WHAT TO WORK ON
Across the records, find how many lines include the string "that" and answer with only the figure.

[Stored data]
BEGIN
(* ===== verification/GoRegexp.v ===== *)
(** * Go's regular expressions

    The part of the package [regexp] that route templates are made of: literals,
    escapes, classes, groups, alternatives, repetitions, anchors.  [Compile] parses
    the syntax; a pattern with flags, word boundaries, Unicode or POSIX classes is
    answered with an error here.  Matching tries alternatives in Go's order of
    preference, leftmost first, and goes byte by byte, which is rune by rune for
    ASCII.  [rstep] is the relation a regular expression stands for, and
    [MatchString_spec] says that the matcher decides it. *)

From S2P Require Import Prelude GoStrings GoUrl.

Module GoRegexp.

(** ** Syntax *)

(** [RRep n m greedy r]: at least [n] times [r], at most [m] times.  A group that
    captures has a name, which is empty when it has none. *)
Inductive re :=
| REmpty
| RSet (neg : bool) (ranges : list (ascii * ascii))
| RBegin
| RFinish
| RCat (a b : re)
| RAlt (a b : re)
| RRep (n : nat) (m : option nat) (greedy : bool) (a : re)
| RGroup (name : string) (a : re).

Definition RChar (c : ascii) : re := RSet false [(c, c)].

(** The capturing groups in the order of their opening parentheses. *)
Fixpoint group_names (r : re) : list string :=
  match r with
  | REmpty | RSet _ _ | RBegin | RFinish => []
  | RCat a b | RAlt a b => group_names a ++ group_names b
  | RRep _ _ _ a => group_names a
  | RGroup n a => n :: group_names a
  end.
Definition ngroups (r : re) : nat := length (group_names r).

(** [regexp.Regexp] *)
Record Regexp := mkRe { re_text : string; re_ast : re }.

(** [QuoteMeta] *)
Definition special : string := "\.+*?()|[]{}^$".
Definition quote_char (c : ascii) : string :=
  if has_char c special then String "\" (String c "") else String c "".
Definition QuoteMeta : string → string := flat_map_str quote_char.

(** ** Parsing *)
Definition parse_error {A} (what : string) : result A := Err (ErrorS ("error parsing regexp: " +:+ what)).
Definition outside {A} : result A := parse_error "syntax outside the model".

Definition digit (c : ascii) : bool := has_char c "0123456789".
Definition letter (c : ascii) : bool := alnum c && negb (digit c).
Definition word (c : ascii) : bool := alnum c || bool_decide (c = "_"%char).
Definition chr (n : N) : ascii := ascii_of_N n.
END
BEGIN
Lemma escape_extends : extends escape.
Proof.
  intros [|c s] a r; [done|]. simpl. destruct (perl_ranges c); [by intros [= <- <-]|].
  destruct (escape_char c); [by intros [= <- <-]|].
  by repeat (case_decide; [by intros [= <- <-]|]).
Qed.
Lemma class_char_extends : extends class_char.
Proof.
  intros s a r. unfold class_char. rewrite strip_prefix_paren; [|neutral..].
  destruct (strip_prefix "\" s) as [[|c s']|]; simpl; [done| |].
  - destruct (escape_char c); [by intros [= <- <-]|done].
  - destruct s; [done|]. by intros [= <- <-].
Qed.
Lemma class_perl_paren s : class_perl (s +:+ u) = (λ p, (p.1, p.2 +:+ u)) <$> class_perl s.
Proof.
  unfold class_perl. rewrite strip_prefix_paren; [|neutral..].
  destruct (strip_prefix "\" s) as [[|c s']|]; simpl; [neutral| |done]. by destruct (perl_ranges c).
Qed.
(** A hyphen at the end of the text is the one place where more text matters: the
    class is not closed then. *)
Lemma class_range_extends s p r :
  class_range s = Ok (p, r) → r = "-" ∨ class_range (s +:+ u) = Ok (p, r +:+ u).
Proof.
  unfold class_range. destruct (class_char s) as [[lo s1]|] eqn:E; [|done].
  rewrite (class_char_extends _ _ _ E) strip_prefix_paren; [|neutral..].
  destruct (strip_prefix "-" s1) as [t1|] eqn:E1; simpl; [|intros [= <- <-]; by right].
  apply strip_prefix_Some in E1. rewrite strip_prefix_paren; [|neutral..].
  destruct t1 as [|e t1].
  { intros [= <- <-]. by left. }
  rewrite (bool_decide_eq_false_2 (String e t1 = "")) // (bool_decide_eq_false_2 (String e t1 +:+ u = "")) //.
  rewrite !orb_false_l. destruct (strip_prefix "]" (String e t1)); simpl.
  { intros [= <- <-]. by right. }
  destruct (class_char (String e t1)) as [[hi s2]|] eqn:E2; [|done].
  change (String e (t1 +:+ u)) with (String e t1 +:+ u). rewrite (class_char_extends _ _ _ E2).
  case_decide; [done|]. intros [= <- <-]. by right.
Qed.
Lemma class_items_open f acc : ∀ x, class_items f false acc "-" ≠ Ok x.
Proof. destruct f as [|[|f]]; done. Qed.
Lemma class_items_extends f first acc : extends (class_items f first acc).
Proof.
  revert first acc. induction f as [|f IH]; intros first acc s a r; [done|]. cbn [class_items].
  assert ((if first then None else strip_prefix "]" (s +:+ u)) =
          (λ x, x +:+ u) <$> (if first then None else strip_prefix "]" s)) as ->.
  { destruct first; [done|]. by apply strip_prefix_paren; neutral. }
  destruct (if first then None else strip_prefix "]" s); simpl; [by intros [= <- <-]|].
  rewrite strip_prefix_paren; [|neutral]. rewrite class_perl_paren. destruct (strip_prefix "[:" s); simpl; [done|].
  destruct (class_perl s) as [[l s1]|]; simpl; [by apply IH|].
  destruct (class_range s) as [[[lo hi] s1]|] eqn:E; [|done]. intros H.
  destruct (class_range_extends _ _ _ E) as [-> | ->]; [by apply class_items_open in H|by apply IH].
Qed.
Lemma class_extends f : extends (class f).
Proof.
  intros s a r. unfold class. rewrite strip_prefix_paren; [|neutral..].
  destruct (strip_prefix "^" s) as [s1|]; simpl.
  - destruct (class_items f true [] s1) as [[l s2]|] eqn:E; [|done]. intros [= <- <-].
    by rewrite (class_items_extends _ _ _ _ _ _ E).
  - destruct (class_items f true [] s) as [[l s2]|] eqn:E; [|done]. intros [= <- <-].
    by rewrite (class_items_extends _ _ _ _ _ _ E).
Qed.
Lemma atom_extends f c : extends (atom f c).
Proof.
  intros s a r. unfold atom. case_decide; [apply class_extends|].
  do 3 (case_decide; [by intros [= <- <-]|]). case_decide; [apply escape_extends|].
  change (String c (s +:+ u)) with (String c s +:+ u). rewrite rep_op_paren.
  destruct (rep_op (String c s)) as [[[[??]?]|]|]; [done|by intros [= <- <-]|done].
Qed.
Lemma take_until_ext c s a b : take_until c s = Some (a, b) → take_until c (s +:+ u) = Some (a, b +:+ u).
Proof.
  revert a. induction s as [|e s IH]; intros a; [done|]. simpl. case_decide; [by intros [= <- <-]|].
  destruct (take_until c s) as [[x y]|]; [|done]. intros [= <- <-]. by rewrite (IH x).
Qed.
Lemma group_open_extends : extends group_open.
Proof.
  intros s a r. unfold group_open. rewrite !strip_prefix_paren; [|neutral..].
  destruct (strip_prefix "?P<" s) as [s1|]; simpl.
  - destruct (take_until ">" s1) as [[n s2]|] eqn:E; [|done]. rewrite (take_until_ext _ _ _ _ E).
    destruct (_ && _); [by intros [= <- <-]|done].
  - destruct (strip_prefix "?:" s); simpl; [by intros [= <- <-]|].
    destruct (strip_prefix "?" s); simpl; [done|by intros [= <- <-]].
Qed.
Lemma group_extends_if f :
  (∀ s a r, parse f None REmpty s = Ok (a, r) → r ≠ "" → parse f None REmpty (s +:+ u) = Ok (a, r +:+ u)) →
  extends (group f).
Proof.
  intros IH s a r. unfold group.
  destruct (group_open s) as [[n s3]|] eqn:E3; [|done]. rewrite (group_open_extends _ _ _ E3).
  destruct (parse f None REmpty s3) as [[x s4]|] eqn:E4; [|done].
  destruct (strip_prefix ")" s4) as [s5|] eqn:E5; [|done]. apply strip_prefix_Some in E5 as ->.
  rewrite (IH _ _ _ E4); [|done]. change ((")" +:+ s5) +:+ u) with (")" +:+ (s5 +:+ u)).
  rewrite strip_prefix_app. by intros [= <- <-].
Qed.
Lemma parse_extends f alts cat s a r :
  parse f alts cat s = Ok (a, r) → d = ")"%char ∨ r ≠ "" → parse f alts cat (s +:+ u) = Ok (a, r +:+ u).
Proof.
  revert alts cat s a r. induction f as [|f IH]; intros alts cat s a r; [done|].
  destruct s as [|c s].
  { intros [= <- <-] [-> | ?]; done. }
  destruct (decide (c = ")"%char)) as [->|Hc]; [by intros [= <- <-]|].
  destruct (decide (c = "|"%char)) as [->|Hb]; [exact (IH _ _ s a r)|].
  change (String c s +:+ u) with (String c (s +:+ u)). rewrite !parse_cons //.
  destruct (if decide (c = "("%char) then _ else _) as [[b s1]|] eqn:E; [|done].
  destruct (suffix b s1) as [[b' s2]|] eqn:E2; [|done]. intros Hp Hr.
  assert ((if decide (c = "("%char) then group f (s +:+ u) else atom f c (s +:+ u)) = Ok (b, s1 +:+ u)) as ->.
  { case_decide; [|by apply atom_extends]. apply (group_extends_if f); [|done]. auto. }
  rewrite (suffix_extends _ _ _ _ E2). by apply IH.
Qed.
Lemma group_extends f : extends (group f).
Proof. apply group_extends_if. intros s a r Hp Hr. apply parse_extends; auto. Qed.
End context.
END
SOLVED EXERCISE
3